### TO DO:
Copy verbatim the block of lines in the entries below whose first line contains "message : string)" and whose last line contains "json_loads (format levelname". Leave out all other lines.
[EXERCISE DATA Boundary: Start]
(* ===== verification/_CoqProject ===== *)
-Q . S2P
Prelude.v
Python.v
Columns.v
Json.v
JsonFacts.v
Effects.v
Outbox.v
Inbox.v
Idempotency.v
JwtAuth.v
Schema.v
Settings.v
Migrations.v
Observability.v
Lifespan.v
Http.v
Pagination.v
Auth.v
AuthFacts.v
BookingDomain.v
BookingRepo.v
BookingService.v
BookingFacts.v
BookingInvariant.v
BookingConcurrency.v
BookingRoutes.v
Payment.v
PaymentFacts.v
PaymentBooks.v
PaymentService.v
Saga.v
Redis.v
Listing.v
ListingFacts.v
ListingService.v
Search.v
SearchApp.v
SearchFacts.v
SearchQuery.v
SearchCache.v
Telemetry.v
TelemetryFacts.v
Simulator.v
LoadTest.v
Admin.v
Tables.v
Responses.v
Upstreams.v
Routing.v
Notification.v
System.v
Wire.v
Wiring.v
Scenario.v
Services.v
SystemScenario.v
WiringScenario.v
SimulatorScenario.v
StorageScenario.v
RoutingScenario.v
[EXERCISE DATA Boundary: End]
[EXERCISE DATA Boundary: Start]
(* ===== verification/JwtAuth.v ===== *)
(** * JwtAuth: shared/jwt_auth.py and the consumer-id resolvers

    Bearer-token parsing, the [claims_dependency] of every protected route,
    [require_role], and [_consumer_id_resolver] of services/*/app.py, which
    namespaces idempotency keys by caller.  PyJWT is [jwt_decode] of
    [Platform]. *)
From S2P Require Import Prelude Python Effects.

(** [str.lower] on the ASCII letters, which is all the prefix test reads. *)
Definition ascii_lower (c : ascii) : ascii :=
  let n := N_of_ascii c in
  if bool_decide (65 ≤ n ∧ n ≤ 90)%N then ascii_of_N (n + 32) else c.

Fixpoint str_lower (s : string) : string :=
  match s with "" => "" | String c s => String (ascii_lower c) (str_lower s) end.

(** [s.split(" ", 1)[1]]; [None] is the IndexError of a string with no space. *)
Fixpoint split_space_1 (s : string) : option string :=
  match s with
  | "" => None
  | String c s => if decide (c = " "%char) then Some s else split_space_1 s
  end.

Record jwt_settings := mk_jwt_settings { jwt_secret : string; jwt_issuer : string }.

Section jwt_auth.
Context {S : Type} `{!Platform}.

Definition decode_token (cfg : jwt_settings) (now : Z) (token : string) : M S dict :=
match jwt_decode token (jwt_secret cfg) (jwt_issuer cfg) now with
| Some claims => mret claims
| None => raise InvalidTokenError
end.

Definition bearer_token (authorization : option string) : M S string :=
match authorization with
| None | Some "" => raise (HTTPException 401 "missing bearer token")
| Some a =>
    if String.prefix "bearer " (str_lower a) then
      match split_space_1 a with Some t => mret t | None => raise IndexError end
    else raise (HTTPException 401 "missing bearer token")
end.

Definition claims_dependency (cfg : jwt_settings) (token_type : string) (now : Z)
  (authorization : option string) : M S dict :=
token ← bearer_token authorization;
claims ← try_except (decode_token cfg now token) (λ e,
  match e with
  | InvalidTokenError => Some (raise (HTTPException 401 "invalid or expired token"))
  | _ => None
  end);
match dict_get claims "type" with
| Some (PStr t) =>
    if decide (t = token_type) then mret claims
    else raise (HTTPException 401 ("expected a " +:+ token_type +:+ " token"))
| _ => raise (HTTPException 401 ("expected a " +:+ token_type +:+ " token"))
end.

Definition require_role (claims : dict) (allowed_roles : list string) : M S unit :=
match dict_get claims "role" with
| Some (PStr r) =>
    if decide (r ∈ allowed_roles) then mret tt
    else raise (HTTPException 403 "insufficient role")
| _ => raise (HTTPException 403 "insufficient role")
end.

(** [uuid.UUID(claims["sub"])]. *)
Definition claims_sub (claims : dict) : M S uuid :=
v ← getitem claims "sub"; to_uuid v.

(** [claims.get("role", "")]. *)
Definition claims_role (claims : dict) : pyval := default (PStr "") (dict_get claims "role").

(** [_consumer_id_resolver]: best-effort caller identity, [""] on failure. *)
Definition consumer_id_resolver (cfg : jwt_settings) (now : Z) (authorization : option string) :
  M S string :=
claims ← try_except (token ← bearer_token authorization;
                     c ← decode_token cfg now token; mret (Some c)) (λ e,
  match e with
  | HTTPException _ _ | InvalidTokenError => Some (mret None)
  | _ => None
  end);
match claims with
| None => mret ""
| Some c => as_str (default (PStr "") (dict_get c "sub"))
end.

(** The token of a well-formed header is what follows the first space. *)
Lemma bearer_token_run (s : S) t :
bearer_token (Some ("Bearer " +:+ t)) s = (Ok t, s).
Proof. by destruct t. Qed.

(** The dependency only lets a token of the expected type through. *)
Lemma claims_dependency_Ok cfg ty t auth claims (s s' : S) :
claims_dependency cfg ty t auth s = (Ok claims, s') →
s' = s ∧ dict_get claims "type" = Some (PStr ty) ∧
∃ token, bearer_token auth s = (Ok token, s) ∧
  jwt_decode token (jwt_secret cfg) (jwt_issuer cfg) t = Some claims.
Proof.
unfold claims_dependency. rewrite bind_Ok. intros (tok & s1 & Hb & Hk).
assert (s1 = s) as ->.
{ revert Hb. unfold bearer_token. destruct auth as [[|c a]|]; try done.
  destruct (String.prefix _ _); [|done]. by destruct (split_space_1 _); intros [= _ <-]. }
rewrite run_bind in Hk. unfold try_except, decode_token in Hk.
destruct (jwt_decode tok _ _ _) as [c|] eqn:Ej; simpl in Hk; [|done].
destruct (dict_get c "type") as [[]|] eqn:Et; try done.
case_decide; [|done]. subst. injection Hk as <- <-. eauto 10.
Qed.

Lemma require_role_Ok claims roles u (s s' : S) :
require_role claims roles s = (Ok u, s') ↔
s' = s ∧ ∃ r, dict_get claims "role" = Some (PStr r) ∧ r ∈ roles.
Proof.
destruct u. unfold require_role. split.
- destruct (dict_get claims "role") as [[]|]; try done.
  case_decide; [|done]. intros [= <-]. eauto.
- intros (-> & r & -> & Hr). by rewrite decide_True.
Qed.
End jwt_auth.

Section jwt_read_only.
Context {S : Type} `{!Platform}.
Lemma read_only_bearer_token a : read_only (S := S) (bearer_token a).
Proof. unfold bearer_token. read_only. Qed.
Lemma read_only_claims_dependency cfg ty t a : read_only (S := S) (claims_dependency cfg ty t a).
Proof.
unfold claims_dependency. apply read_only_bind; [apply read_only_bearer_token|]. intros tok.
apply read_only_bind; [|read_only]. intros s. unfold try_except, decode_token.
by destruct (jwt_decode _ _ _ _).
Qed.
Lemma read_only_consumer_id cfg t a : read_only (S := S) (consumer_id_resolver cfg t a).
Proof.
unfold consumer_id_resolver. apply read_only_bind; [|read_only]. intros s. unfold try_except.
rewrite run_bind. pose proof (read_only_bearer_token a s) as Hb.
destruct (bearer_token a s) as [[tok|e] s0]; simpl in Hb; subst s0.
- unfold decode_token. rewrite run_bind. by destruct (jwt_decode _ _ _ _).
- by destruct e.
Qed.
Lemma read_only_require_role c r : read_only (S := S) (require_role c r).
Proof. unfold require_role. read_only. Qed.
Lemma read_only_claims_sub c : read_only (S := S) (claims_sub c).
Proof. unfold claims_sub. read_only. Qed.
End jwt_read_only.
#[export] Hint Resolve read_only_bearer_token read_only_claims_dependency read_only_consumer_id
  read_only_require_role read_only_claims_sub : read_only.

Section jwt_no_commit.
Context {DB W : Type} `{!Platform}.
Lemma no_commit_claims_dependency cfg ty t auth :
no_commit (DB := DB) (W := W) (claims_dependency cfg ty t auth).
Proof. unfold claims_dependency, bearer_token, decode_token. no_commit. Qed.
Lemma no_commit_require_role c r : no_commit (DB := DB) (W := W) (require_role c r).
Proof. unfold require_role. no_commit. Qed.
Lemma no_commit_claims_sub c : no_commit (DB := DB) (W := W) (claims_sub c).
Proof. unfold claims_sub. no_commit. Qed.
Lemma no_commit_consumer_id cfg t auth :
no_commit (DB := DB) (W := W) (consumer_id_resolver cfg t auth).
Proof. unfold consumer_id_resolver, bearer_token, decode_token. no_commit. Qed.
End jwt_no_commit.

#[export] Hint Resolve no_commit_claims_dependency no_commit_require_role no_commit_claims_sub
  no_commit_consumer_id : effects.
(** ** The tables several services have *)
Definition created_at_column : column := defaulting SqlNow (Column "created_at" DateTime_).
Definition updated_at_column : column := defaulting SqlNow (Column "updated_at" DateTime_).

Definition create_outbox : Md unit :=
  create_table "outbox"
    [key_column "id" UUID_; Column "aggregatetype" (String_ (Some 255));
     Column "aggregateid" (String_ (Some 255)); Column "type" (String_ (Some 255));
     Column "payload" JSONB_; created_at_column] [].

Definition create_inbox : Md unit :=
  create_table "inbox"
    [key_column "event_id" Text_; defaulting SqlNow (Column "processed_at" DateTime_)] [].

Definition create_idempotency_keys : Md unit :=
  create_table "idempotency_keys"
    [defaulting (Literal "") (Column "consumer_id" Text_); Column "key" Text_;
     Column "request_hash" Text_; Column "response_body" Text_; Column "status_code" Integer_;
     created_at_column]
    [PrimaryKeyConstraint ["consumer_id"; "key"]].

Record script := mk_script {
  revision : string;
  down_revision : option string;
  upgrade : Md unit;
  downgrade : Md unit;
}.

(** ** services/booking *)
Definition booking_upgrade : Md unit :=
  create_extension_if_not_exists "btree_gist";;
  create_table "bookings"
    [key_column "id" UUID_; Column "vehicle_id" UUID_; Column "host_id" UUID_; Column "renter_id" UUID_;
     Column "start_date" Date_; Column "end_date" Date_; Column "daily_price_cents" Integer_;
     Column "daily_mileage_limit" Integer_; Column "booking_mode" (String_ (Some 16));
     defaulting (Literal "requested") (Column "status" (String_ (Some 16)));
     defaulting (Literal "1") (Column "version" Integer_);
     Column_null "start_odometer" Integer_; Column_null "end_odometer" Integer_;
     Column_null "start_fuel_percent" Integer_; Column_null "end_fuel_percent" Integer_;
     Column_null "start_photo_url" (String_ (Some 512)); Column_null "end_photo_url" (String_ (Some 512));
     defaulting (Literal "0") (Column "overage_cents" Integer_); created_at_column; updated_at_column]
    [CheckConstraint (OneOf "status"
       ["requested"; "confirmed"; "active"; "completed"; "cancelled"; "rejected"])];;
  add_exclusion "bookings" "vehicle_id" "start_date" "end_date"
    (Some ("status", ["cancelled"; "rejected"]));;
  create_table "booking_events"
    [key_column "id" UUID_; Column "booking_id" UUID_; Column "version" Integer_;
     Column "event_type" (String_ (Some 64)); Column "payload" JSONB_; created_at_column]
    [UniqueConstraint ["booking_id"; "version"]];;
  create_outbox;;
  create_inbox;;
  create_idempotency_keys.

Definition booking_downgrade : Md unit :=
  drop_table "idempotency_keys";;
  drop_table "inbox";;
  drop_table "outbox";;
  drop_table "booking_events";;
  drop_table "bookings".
[EXERCISE DATA Boundary: End]
[EXERCISE DATA Boundary: Start]
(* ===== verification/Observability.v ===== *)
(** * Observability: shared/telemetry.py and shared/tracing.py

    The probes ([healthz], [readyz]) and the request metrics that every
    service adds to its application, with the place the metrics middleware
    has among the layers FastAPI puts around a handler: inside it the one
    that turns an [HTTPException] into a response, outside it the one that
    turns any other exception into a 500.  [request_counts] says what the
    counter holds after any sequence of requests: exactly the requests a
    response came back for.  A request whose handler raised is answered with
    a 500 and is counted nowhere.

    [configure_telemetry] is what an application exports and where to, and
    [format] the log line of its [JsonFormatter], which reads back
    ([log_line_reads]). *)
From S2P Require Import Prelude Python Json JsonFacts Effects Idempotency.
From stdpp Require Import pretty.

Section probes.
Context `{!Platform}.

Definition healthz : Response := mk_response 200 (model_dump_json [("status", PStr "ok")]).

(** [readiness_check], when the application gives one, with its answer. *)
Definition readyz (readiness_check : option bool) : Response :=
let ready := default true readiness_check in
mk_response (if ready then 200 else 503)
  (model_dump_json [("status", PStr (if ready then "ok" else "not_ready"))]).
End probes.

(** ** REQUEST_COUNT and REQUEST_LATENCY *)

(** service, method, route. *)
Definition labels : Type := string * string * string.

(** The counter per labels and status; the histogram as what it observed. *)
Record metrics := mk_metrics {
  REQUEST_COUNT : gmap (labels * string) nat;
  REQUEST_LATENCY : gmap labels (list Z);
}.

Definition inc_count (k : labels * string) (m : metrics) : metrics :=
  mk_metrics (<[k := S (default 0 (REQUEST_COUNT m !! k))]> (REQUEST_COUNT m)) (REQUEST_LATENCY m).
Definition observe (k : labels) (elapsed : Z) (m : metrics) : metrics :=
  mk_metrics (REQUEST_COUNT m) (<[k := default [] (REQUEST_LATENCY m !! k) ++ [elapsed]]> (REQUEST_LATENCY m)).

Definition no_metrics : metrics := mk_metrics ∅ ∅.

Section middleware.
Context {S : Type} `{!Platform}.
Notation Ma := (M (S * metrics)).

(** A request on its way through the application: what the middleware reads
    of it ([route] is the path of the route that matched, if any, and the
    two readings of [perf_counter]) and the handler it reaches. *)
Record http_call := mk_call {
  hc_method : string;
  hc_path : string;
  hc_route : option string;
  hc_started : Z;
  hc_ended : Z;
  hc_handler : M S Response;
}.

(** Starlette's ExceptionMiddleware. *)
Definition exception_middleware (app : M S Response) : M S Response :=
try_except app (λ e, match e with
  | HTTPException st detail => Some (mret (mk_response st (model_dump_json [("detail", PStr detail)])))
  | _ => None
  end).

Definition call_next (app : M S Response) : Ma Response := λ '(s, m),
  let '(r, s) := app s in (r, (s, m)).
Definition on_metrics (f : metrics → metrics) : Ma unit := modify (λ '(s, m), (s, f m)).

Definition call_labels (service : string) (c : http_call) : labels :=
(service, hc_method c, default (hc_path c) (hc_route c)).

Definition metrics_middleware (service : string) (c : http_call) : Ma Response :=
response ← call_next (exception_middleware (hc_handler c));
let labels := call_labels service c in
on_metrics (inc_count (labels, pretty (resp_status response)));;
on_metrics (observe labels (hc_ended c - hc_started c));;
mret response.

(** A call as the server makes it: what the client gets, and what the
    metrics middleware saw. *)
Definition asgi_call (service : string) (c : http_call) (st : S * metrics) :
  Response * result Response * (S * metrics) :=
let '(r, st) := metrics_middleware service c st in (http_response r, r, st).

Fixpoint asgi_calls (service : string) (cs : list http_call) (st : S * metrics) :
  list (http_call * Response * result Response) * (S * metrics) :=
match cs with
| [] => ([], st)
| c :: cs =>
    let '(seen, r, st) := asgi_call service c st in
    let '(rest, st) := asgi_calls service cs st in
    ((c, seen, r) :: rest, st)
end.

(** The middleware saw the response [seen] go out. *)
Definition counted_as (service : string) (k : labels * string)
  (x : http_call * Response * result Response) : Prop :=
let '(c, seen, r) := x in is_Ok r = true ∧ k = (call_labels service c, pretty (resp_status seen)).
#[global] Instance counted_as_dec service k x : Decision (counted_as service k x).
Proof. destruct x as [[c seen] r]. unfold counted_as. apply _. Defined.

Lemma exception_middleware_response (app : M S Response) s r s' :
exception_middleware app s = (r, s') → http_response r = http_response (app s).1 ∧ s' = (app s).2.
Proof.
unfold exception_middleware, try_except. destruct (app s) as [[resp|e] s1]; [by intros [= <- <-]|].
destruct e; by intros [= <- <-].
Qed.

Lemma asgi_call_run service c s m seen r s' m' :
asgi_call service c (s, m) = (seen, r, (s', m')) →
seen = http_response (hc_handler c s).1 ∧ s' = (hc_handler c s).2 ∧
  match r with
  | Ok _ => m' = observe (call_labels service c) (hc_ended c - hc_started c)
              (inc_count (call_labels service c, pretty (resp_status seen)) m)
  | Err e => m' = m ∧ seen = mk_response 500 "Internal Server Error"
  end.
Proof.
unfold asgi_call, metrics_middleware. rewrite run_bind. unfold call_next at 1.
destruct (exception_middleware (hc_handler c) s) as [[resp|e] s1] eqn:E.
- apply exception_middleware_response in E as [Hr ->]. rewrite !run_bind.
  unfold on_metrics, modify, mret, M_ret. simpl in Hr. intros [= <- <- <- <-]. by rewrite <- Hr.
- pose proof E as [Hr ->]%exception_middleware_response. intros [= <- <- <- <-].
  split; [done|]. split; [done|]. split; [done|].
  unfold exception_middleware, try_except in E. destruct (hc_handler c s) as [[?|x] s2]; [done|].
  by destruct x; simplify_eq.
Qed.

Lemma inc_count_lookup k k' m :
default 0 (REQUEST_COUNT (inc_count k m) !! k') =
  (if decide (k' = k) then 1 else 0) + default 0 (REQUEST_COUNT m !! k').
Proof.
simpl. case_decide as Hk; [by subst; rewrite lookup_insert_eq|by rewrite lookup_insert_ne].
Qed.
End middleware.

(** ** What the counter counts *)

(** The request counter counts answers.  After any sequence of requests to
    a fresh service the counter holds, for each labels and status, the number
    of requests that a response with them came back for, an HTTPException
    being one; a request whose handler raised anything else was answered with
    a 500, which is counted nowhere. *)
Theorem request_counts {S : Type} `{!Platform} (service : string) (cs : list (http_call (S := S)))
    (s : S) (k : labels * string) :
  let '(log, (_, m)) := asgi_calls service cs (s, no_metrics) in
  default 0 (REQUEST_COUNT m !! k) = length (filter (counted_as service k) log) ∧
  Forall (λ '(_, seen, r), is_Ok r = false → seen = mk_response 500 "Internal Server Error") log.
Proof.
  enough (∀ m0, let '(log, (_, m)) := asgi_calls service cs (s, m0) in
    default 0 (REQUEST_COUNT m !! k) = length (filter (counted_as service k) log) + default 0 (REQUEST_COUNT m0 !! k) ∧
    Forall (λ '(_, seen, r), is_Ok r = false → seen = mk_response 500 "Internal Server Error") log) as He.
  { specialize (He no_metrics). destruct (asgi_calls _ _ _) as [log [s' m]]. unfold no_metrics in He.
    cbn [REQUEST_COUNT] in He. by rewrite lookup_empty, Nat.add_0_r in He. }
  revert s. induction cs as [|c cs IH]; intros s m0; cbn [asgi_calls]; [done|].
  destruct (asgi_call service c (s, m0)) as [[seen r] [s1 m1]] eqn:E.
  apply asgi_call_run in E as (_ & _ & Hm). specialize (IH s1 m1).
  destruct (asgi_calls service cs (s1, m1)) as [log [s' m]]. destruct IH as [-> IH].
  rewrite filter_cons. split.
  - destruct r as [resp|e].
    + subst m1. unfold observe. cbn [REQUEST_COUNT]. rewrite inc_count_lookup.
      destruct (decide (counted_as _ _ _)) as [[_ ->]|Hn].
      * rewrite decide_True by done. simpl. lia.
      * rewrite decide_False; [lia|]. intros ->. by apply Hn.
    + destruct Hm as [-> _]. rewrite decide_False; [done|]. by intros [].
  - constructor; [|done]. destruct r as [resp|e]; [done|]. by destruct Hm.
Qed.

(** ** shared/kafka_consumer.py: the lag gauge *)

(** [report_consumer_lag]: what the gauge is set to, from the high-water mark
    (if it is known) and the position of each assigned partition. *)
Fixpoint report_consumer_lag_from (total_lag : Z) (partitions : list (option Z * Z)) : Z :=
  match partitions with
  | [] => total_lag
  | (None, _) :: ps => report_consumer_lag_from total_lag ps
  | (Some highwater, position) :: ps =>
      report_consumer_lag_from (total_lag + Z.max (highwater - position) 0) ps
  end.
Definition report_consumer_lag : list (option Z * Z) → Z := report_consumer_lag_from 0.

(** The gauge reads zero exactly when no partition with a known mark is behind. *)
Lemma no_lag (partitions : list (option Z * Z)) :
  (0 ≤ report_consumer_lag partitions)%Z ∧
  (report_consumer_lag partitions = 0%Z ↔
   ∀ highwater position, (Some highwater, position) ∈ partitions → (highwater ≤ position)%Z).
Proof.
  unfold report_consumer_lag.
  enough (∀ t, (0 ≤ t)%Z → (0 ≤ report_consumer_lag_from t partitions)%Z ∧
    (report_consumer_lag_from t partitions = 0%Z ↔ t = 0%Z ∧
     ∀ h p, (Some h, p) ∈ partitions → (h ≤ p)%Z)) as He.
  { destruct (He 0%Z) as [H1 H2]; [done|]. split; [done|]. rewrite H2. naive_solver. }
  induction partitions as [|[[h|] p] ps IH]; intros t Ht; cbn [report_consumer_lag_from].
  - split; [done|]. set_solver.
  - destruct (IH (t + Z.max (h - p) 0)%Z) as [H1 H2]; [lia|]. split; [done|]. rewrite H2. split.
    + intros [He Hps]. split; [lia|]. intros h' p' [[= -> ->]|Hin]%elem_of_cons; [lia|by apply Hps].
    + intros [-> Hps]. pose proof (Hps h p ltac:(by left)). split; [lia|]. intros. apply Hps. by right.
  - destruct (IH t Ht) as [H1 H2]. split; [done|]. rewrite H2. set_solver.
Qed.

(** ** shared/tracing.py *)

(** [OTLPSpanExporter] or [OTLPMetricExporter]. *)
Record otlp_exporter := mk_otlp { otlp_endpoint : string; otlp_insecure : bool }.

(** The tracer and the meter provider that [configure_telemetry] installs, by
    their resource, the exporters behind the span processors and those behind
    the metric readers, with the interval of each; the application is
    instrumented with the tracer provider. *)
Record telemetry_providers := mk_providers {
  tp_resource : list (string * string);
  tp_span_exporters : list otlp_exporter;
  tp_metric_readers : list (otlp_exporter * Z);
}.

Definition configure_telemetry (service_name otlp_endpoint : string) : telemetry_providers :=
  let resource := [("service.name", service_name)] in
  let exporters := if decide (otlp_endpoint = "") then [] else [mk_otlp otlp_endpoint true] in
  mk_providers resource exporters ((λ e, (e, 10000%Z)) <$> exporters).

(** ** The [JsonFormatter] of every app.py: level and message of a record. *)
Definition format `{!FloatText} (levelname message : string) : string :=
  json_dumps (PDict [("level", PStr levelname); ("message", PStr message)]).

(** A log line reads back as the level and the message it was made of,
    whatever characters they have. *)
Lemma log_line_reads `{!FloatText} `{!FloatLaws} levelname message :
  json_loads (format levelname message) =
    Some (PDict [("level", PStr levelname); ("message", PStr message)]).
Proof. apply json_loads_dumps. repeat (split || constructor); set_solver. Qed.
[EXERCISE DATA Boundary: End]
### OUTPUT:
Definition format `{!FloatText} (levelname message : string) : string :=
  json_dumps (PDict [("level", PStr levelname); ("message", PStr message)]).

(** A log line reads back as the level and the message it was made of,
    whatever characters they have. *)
Lemma log_line_reads `{!FloatText} `{!FloatLaws} levelname message :
  json_loads (format levelname message) =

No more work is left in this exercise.